Work required: Using the word "eapply" as the filter, copy each matching line from the records.

Data provided START

Lemma RecordComplianceDecision_recorded id d at_ m x m' :
  RecordComplianceDecision id d at_ m = (Ok x, m') → ms_complianceDecisions m' !! id = Some d.
Proof.
  unfold RecordComplianceDecision. repeat case_match; try done; intros [= _ <-]; simpl;
    by rewrite lookup_insert_eq.
Qed.

Lemma PostTransferLedger_posted r at_ m b m' :
  PostTransferLedger r at_ m = (Ok b, m') → posted m' (tr_ID r) = true.
Proof.
  unfold PostTransferLedger, posted. case_match eqn:Hp; [by intros [= _ <-]|].
  case_match; [done|]. intros [= _ <-]. simpl. by rewrite lookup_insert_eq.
Qed.

(** The accounts of a hold are open, so the posting cannot fail. *)
Lemma PostTransferLedger_Ok r at_ m :
  known m r → at_least 1 (tr_CurrentStep r) → saga_ok m →
  ∃ b, (PostTransferLedger r at_ m).1 = Ok b.
Proof.
  intros (_ & Hrec & r0 & Hr0 & Hstep) Hl Hok.
  destruct (rk_hold _ _ _ Hrec Hl) as [h Hh].
  destruct (sk_holds _ Hok _ _ Hh) as (r1 & Hr1 & Hhold). simplify_eq.
  destruct Hhold as [_ _ Hs Hd]. rewrite (ts_Source _ _ Hstep) in Hs.
  rewrite (ts_Destination _ _ Hstep) in Hd.
  unfold PostTransferLedger. case_match; [by eexists|].
  rewrite !seq_of_open by done. by eexists.
Qed.

Lemma CaptureTransferReservation_captured r at_ m x m' h :
  ms_reservations m !! tr_ID r = Some h → CaptureTransferReservation r at_ m = (Ok x, m') →
  ∃ h', ms_reservations m' !! tr_ID r = Some h' ∧ res_State h' = "captured".
Proof.
  intros Hh. unfold CaptureTransferReservation, finishReservation. rewrite Hh.
  case_match eqn:Hs; boolify; [intros [= _ <-]; by exists h|]. case_match; [done|].
  intros [= _ <-]. simpl. rewrite lookup_insert_eq. by eexists.
Qed.

(** ** The steps *)

Section Steps.
Context (s : TransferService) (r : TransferRecord).
Implicit Types (m : MemoryStore) (now : Time).

Lemma known_ok m : known m r → transfer_ok r.
Proof. by intros []. Qed.

(** Decides [at_least] at the concrete steps. *)
Ltac rank := unfold at_least in *; simpl in *; auto; try lia.

Lemma created_safe now m :
  known m r → tr_CurrentStep r = SagaCreated →
  worker_safe (on_error (store (cReserveTransferFunds r now)) (λ e, handleStepError r e false)
    (λ balance, advance r
       (saga_update r SagaFundsReserved TransferPending "" "" "" 0 now balance 0))) m.
Proof.
  intros Hk Hstep. unfold on_error.
  apply bank_call; [by eapply known_ok|intros; by eapply known_evolves|].
  intros G m1 H1 Hi1 H2 Hi2. unfold store_call, memory_store in *.
  destruct (ReserveTransferFunds r now m1) as [[b|e] m2] eqn:E; simpl in *.
  - apply ReserveTransferFunds_hold in E as [h Hh]. apply advance_safe. intros m3 at_ H3 Hi3.
    destruct (hold_evolves m2 m3 _ h H3 Hh) as (h' & Hh' & _).
    apply next_step_ok; simpl; rewrite ?Hstep; [done|done|rank..].
  - apply handleStepError_safe; [|rewrite Hstep; rank]. eapply known_evolves; [|done]. by etrans.
Qed.

Lemma funds_reserved_safe now m :
  known m r → tr_CurrentStep r = SagaFundsReserved →
  worker_safe (on_error (env (CheckTransfer r)) (λ e, handleStepError r e true) (λ approved : bool,
    let decision := if approved then "approved" else "rejected" in
    on_error (store (cRecordComplianceDecision (tr_ID r) decision now))
      (λ e, handleStepError r e true) (λ _,
    if negb approved then
      on_error (store (cReleaseTransferReservation r now)) (λ e, handleStepError r e true) (λ _,
      advance r (saga_update r (tr_CurrentStep r) TransferFailed "compliance_rejected" decision ""
                   0 now 0 0))
    else
      advance r (saga_update r SagaComplianceApproved TransferPending "" decision "" 0 now 0 0)))) m.
Proof.
  intros Hk Hstep.
  assert (¬ at_least 2 (tr_CurrentStep r)) as Hl by (rewrite Hstep; rank).
  unfold on_error. apply safe_env; [apply _|]. intros [approved|e]; [|by apply handleStepError_safe].
  apply bank_call; [done..|]. intros G m1 H1 Hi1 H2 Hi2. unfold store_call, memory_store in *.
  assert (known (RecordComplianceDecision (tr_ID r) (if approved then "approved" else "rejected")
    now m1).2 r) as Hk2 by (eapply known_evolves; [|done]; by etrans).
  destruct (RecordComplianceDecision _ _ _ m1) as [[x|e] m2] eqn:E; simpl in *;
    [|by apply handleStepError_safe].
  apply RecordComplianceDecision_recorded in E. destruct approved; simpl.
  - apply advance_safe. intros m3 at_ H3 Hi3.
    destruct (ev_decisions _ _ H3 _ _ E) as (d & Hd & <-).
    pose proof (known_evolves m2 m3 r H3 Hk2) as (_ & [] & _). rewrite Hstep in rk_hold.
    apply next_step_ok; simpl; rewrite ?Hstep; [done|done|rank..].
  - apply bank_call_any; [done..|]. intros [y|e] m3 H3 _.
    + apply advance_same; [by eapply known_evolves|done..|by right].
    + apply handleStepError_safe; [by eapply known_evolves|done].
Qed.

Lemma compliance_approved_safe now m :
  known m r → tr_CurrentStep r = SagaComplianceApproved →
  worker_safe (on_error (store (cPostTransferLedger r now)) (λ e, handleStepError r e true)
    (λ final, advance r (saga_update r SagaLedgerPosted TransferPending "" "" "" 0 now 0 final))) m.
Proof.
  intros Hk Hstep. unfold on_error.
  apply bank_call; [by eapply known_ok|intros; split; [by eapply known_evolves|rewrite Hstep; rank]|].
  intros G m1 H1 Hi1 H2 Hi2. unfold store_call, memory_store in *.
  pose proof (known_evolves m m1 r H1 Hk) as Hk1.
  destruct (PostTransferLedger_Ok r now m1) as [b Hb]; [done|rewrite Hstep; rank|apply inv_saga, Hi1|].
  destruct (PostTransferLedger r now m1) as [[b'|e] m2] eqn:E; simpl in *; [|done].
  apply PostTransferLedger_posted in E. apply advance_safe. intros m3 at_ H3 Hi3.
  pose proof (posted_evolves _ _ _ H3 E).
  pose proof (known_evolves m1 m3 r ltac:(by etrans) Hk1) as (_ & [] & _).
  rewrite Hstep in rk_hold, rk_decision.
  apply next_step_ok; simpl; rewrite ?Hstep; [done|done|rank..].
Qed.

Lemma ledger_posted_safe now m :
  known m r → tr_CurrentStep r = SagaLedgerPosted →
  worker_safe (on_error (store (cCaptureTransferReservation r now)) (λ e, retry r e true)
    (λ _, advance r (saga_update r SagaReservationCaptured TransferPending "" "" "" 0 now 0 0))) m.
Proof.
  intros Hk Hstep. unfold on_error. apply bank_call; [done..|].
  intros G m1 H1 Hi1 H2 Hi2. unfold store_call, memory_store in *.
  pose proof (known_evolves m m1 r H1 Hk) as Hk1.
  destruct Hk1 as (_ & Hrec & _). destruct (rk_hold _ _ _ Hrec) as [h Hh]; [rewrite Hstep; rank|].
  destruct (CaptureTransferReservation r now m1) as [[x|e] m2] eqn:E; simpl in *.
  - destruct (CaptureTransferReservation_captured r now m1 x m2 h Hh E) as (h' & Hh' & Hc).
    apply advance_safe. intros m3 at_ H3 Hi3.
    destruct (hold_evolves m2 m3 _ h' H3 Hh') as (h3 & Hh3 & Hs3).
    assert (res_State h3 = "captured") as Hc3 by (rewrite <-Hc; apply (hs_final _ _ Hs3); by rewrite Hc).
    pose proof (record_ok_evolves m1 m3 _ r ltac:(by etrans) Hrec) as [].
    rewrite Hstep in rk_hold, rk_decision, rk_posted.
    apply next_step_ok; simpl; rewrite ?Hstep; [done|done|rank..]. by exists h3.
  - apply retry_safe; [|done]. eapply known_evolves; [|done]. by etrans.
Qed.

Data provided END

Task output:
  apply bank_call; [by eapply known_ok|intros; by eapply known_evolves|].
  - apply handleStepError_safe; [|rewrite Hstep; rank]. eapply known_evolves; [|done]. by etrans.
    now m1).2 r) as Hk2 by (eapply known_evolves; [|done]; by etrans).
    + apply advance_same; [by eapply known_evolves|done..|by right].
    + apply handleStepError_safe; [by eapply known_evolves|done].
  apply bank_call; [by eapply known_ok|intros; split; [by eapply known_evolves|rewrite Hstep; rank]|].
  - apply retry_safe; [|done]. eapply known_evolves; [|done]. by etrans.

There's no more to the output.